Studies on machine learning (ML) methods for patient-specific surgical duration estimates have mainly focused on point estimators (i.e., the mean response) (e.g., [3, 44, 48]) and are typically not directly capable of predicting the probability distributions needed for optimization models involving uncertainty. Although bootstrap-type sampling can generate such predictions in basic linear models (see Section 3.5 of [23]), we consider elaborate quantile ML methods to be a more direct way of accomplishing this in complicated modeling environments. The simplest quantile method to estimate $F(z|\xi )$ is linear quantile regression (LQR) (see [29] for details), but it relies on linear assumptions. Thus, we are motivated to study QRF based on its ability to handle more complex high-dimensional data settings [38].

QRF extends from the widely known ensemble method of random forests (RF) (see [9] for details) and shares a similar procedural design. RF models are built to output mean predictions by bootstrap aggregating (or bagging) decision trees, which is known to achieve stable prediction [19] and possess variance reduction properties [10]. Leveraging this, rather than taking the mean of responses within the same leaf as the output of a tree, QRF takes the empirical distribution of the responses instead [33]. We refer to [38] for a more complete overview on QRF.

We close this section by stating that QRF recovers the true conditional distribution as the number of observations in the training data increases under appropriate regularity conditions. That is, the conditional distribution of z constructed from QRF is $\hat{F}(z|\xi )$, and it is known to converge in probability to $F(z|\xi )$ (see Theorem 1 of [38] for specific details). The next section will show how this consistency property can be leveraged to provide asymptotic guarantees for various optimization under uncertainty formulations that take into account individualized information.

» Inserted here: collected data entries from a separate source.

(* ===== verification/Fees.v ===== *)
(** * Fees (math/fees.rs)

    The split of a trade's fee between the user, the market, the filler and the
    referrer.  A discount token account is its amount, and a referrer account
    counts only for being there.  [Roots::nth_root] of the [num_integer] crate is
    the class [Roots]. *)

From stdpp Require Import base numbers.
From S2P Require Import Prelude Constants State Value.
Local Open Scope Z_scope.

(** ** Definitions *)

Class Roots := nth_root : Z → Z → Z.

(** The documented behaviour of [nth_root] on [u128]: the floor of the real root. *)
Class RootsLaws `{Roots} : Prop := {
  nth_root_spec n x :
    0 < n → has_type U128 x →
    0 ≤ nth_root n x ∧ (nth_root n x) ^ n ≤ x < (nth_root n x + 1) ^ n;
}.

(** The instance of the concrete examples: a binary search. *)
Fixpoint search_root (n x : Z) (fuel : nat) (lo hi : Z) : Z :=
  match fuel with
  | O => lo
  | S fuel =>
      if hi - lo <=? 1 then lo
      else
        let mid := (lo + hi) / 2 in
        if mid ^ n <=? x then search_root n x fuel mid hi else search_root n x fuel lo mid
  end.
Definition floor_root (n x : Z) : Z := search_root n x 130 0 (x + 1).
#[export] Instance example_roots : Roots := floor_root.

Definition belongs_to_tier (tier : DiscountTokenTier) (discount_token_amount : Z) : bool :=
  tier.(DiscountTokenTier.minimum_balance) <=? discount_token_amount.

Definition calculate_token_discount_for_tier (fee : Z) (tier : DiscountTokenTier)
    : option Z :=
  match checked_mul U128 fee tier.(DiscountTokenTier.discount_numerator) with
  | Some x => checked_div U128 x tier.(DiscountTokenTier.discount_denominator)
  | None => None
  end.

Definition try_to_calculate_token_discount_for_tier (fee : Z) (tier : DiscountTokenTier)
    (discount_token_amount : Z) : option Z :=
  if belongs_to_tier tier discount_token_amount
  then calculate_token_discount_for_tier fee tier else None.

Definition calculate_token_discount (fee : Z) (fee_structure : FeeStructure)
    (discount_token : option Z) : Z :=
  match discount_token with
  | None => 0
  | Some amount =>
      let tiers := fee_structure.(FeeStructure.discount_token_tiers) in
      let try tier := try_to_calculate_token_discount_for_tier fee tier amount in
      match try tiers.(DiscountTokenTiers.first_tier) with
      | Some discount => discount
      | None =>
      match try tiers.(DiscountTokenTiers.second_tier) with
      | Some discount => discount
      | None =>
      match try tiers.(DiscountTokenTiers.third_tier) with
      | Some discount => discount
      | None =>
      match try tiers.(DiscountTokenTiers.fourth_tier) with
      | Some discount => discount
      | None => 0
      end end end end
  end.

Definition calculate_referral_reward_and_referee_discount (fee : Z)
    (fee_structure : FeeStructure) (has_referrer : bool) : result (Z * Z) :=
  if negb has_referrer then Ok (0, 0)
  else
    let r := fee_structure.(FeeStructure.referral_discount) in
    let? x := cmul U128 fee r.(ReferralDiscount.referrer_reward_numerator) in
    let? referrer_reward := cdiv U128 x r.(ReferralDiscount.referrer_reward_denominator) in
    let? y := cmul U128 fee r.(ReferralDiscount.referee_discount_numerator) in
    let? referee_discount :=
      cdiv U128 y r.(ReferralDiscount.referee_discount_denominator) in
    Ok (referrer_reward, referee_discount).

(** The result: user fee, fee to the market, token discount, referrer reward and
    referee discount. *)
Definition calculate_fee_for_trade (quote_asset_amount : Z) (fee_structure : FeeStructure)
    (discount_token : option Z) (has_referrer : bool) (quote_asset_amount_surplus : Z)
    : result (Z * Z * Z * Z * Z) :=
  let? x := cmul U128 quote_asset_amount fee_structure.(FeeStructure.fee_numerator) in
  let? fee := cdiv U128 x fee_structure.(FeeStructure.fee_denominator) in
  let token_discount := calculate_token_discount fee fee_structure discount_token in
  let? ' (referrer_reward, referee_discount) :=
    calculate_referral_reward_and_referee_discount fee fee_structure has_referrer in
  let? user_fee := csub U128 fee token_discount in
  let? user_fee := csub U128 user_fee referee_discount in
  let? fee_to_market := csub U128 user_fee referrer_reward in
  let? fee_to_market := cadd U128 fee_to_market quote_asset_amount_surplus in
  Ok (user_fee, fee_to_market, token_discount, referrer_reward, referee_discount).

Definition calculate_order_fee_tier (fee_structure : FeeStructure)
    (discount_token : option Z) : result OrderDiscountTier :=
  match discount_token with
  | None => Ok OrderDiscountTier.None
  | Some amount =>
      let tiers := fee_structure.(FeeStructure.discount_token_tiers) in
      if belongs_to_tier tiers.(DiscountTokenTiers.first_tier) amount
      then Ok OrderDiscountTier.First
      else if belongs_to_tier tiers.(DiscountTokenTiers.second_tier) amount
      then Ok OrderDiscountTier.Second
      else if belongs_to_tier tiers.(DiscountTokenTiers.third_tier) amount
      then Ok OrderDiscountTier.Third
      else if belongs_to_tier tiers.(DiscountTokenTiers.fourth_tier) amount
      then Ok OrderDiscountTier.Fourth
      else Ok OrderDiscountTier.None
  end.

Definition calculate_token_discount_for_limit_order (fee : Z) (fee_structure : FeeStructure)
    (order_discount_tier : OrderDiscountTier) : result Z :=
  let tiers := fee_structure.(FeeStructure.discount_token_tiers) in
  let for_tier tier := math (calculate_token_discount_for_tier fee tier) in
  match order_discount_tier with
  | OrderDiscountTier.None => Ok 0
  | OrderDiscountTier.First => for_tier tiers.(DiscountTokenTiers.first_tier)
  | OrderDiscountTier.Second => for_tier tiers.(DiscountTokenTiers.second_tier)
  | OrderDiscountTier.Third => for_tier tiers.(DiscountTokenTiers.third_tier)
  | OrderDiscountTier.Fourth => for_tier tiers.(DiscountTokenTiers.fourth_tier)
  end.

Section Rewards.
Context `{Roots}.

Definition calculate_filler_reward (fee order_ts now : Z)
    (filler_reward_structure : OrderFillerRewardStructure) : result Z :=
  let? x := cmul U128 fee
    filler_reward_structure.(OrderFillerRewardStructure.reward_numerator) in
  let? size_filler_reward := cdiv U128 x
    filler_reward_structure.(OrderFillerRewardStructure.reward_denominator) in
  let min_time_filler_reward :=
    filler_reward_structure.(OrderFillerRewardStructure.time_based_reward_lower_bound) in
  let? d := csub I64 now order_ts in
  let? d := cast_to_u128 d in
  let time_since_order := Z.max 1 d in
  let? y := cmul U128 time_since_order 100000000 in
  let? y := cmul U128 (nth_root 4 y) min_time_filler_reward in
  let? time_filler_reward := cdiv U128 y 100 in
  Ok (Z.min size_filler_reward time_filler_reward).

(** The result: user fee (negative for a rebate), fee to the market, token discount,
    filler reward, referrer reward and referee discount. *)
Definition calculate_fee_for_order (quote_asset_amount : Z) (fee_structure : FeeStructure)
    (filler_reward_structure : OrderFillerRewardStructure)
    (order_fee_tier : OrderDiscountTier) (order_ts now : Z)
    (has_referrer filler_is_user : bool) (quote_asset_amount_surplus : Z)
    (is_post_only : bool) : result (Z * Z * Z * Z * Z * Z) :=
  if is_post_only then
    let fee := quote_asset_amount_surplus in
    let? filler_reward :=
      if filler_is_user then Ok 0
      else calculate_filler_reward fee order_ts now filler_reward_structure in
    let? fee_minus_filler_reward := csub U128 fee filler_reward in
    let rebate := Z.min fee_minus_filler_reward (int_quot U128 quote_asset_amount 2000) in
    let? fee_to_market := csub U128 fee_minus_filler_reward rebate in
    let? r := cast_to_i128 rebate in
    Ok (- r, fee_to_market, 0, filler_reward, 0, 0)
  else
    let? x := cmul U128 quote_asset_amount fee_structure.(FeeStructure.fee_numerator) in
    let? fee := cdiv U128 x fee_structure.(FeeStructure.fee_denominator) in
    let? token_discount :=
      calculate_token_discount_for_limit_order fee fee_structure order_fee_tier in
    let? ' (referrer_reward, referee_discount) :=
      calculate_referral_reward_and_referee_discount fee fee_structure has_referrer in
    let? user_fee := csub U128 fee referee_discount in
    let? user_fee := csub U128 user_fee token_discount in
    let? filler_reward :=
      if filler_is_user then Ok 0
      else calculate_filler_reward user_fee order_ts now filler_reward_structure in
    let? m := csub U128 user_fee filler_reward in
    let? m := csub U128 m referrer_reward in
    let? fee_to_market := cadd U128 m quote_asset_amount_surplus in
    let? u := cast_to_i128 user_fee in
    Ok (u, fee_to_market, token_discount, filler_reward, referrer_reward, referee_discount).
End Rewards.

(** ** Properties *)

Section Properties.
Context `{Roots}.

(** What a fill pays and earns on the curve is what it gives out. *)
Lemma fee_for_order_conserved quote fs frs tier ts now referrer same surplus post u m td fr rr rd :
  calculate_fee_for_order quote fs frs tier ts now referrer same surplus post
    = Ok (u, m, td, fr, rr, rd) →
  u + surplus = m + fr + rr ∧ (same = true → fr = 0) ∧ (referrer = false → rr = 0).
Proof.
  intros Hok. unfold calculate_fee_for_order in Hok. destruct post.
  - inv_ok; split_and!; try done; lia.
  - apply bind_ok in Hok as (x & _ & Hok). apply bind_ok in Hok as (fee & _ & Hok).
    apply bind_ok in Hok as (d & _ & Hok). apply bind_ok in Hok as ([r1 r2] & Hr & Hok).
    apply bind_ok in Hok as (u1 & _ & Hok). apply bind_ok in Hok as (u2 & _ & Hok).
    apply bind_ok in Hok as (f & Hf & Hok).
    apply bind_ok in Hok as (m1 & Hm1 & Hok). apply csub_ok in Hm1 as [-> _].
    apply bind_ok in Hok as (m2 & Hm2 & Hok). apply csub_ok in Hm2 as [-> _].
    apply bind_ok in Hok as (m3 & Hm3 & Hok). apply cadd_ok in Hm3 as [-> _].
    apply bind_ok in Hok as (u' & Hu' & Hok). apply cast_ok in Hu' as [-> _].
    apply Ok_inj in Hok; injection Hok as <- <- <- <- <- <-.
    split; [lia|]. split; [intros ->; by inv_ok|].
    intros ->. unfold calculate_referral_reward_and_referee_discount in Hr. cbn in Hr.
    by inv_ok.
Qed.

(** Every unit of a taker's fee and of the spread surplus goes to exactly one of the
    market, the filler and the referrer, and the discounts are what the fee of the
    fee structure is short of. *)
Theorem taker_fee_conserved quote fs frs tier ts now referrer same surplus u m td fr rr rd :
  calculate_fee_for_order quote fs frs tier ts now referrer same surplus false
    = Ok (u, m, td, fr, rr, rd) →
  u + surplus = m + fr + rr
  ∧ u + td + rd = quote * fs.(FeeStructure.fee_numerator) / fs.(FeeStructure.fee_denominator)
  ∧ 0 ≤ u ∧ (same = true → fr = 0) ∧ (referrer = false → rr = 0 ∧ rd = 0).
Proof.
  intros Hok. unfold calculate_fee_for_order in Hok.
  apply bind_ok in Hok as (x & Hx & Hok). apply cmul_ok in Hx as [-> _].
  apply bind_ok in Hok as (fee & Hfee & Hok). apply cdiv_ok in Hfee as (_ & -> & _).
  apply bind_ok in Hok as (d & Hd & Hok).
  apply bind_ok in Hok as ([r1 r2] & Hr & Hok).
  apply bind_ok in Hok as (u1 & Hu1 & Hok). apply csub_ok in Hu1 as [-> _].
  apply bind_ok in Hok as (u2 & Hu2 & Hok). apply csub_ok in Hu2 as [-> Hu2].
  apply bind_ok in Hok as (f & Hf & Hok).
  apply bind_ok in Hok as (m1 & Hm1 & Hok). apply csub_ok in Hm1 as [-> _].
  apply bind_ok in Hok as (m2 & Hm2 & Hok). apply csub_ok in Hm2 as [-> _].
  apply bind_ok in Hok as (m3 & Hm3 & Hok). apply cadd_ok in Hm3 as [-> _].
  apply bind_ok in Hok as (u' & Hu' & Hok). apply cast_ok in Hu' as [-> _].
  apply Ok_inj in Hok; injection Hok as <- <- <- <- <- <-.
  unfold int_quot in *; cbn [is_signed] in *.
  split; [lia|]. split; [lia|]. split; [by eapply (has_type_nonneg U128)|].
  split; [intros ->; by inv_ok|].
  intros ->. unfold calculate_referral_reward_and_referee_discount in Hr. cbn in Hr.
  by inv_ok.
Qed.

4 Individualized optimization under uncertainty

This section presents our integration of QRF into three optimization formulations that capture the stochasticity of the surgery duration in an individualized fashion. We first consider an expected value formulation and SAA in Section 4.1. Then we move to a percentile formulation and RO in Section 4.2, and finally revisit the expected value formulation and DRO in Section 4.3.

We aim to provide theoretical justification for the validity of our approach by showing asymptotic guarantees for each method, as is the standard for algorithms of this nature. Through our analysis, we also hope to convey our reasoning on how ML methods can be incorporated into existing optimization modeling paradigms to enhance the quality of decisions, in particular, with respect to individualization. Moreover, our theoretical results suggest that the proposed approach can be widely applied to problems beyond just the one we consider in this paper. On the other hand, an admitted limitation of our analysis is that it characterizes only asymptotic behaviors. Therefore, our numerical results in the following section aim to offer empirical support for the practical use of our approach in the OR scheduling setting, where limited sample sizes commonly exist.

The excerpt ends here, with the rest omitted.